▸ Records shown:

= = =

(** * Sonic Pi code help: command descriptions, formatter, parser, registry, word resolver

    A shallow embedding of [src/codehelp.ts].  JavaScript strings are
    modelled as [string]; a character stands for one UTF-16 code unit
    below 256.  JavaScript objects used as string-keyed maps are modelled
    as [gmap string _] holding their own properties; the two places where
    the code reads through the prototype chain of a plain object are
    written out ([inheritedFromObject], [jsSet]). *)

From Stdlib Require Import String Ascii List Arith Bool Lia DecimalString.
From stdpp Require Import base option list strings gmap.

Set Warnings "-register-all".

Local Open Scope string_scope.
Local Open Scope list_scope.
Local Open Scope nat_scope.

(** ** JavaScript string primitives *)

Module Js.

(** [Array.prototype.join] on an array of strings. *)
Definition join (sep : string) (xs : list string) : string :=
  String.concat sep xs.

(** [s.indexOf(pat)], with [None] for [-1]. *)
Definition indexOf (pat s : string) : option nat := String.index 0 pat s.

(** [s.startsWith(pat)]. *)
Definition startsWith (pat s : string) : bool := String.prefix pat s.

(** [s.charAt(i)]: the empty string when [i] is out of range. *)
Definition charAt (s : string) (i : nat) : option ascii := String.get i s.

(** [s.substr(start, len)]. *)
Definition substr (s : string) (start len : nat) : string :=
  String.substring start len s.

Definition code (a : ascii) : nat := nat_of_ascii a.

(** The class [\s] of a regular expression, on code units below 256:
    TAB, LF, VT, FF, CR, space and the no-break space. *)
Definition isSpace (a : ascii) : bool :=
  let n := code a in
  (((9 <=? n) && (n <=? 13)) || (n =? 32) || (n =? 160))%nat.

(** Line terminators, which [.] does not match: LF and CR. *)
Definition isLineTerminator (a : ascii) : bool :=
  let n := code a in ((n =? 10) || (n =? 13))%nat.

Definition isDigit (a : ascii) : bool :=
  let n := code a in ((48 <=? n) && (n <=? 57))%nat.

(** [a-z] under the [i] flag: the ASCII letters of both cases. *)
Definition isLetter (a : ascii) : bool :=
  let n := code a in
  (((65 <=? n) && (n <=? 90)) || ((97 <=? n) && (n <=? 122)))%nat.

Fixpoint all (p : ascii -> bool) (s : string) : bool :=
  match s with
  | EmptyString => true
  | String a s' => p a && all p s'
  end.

= = =

Your task is to set down exactly the lines from the line containing "Definition isDigit (a" to the end of the data above, including both ends.

Definition isDigit (a : ascii) : bool :=
  let n := code a in ((48 <=? n) && (n <=? 57))%nat.

(** [a-z] under the [i] flag: the ASCII letters of both cases. *)
Definition isLetter (a : ascii) : bool :=
  let n := code a in
  (((65 <=? n) && (n <=? 90)) || ((97 <=? n) && (n <=? 122)))%nat.

Fixpoint all (p : ascii -> bool) (s : string) : bool :=
  match s with
  | EmptyString => true
  | String a s' => p a && all p s'
  end.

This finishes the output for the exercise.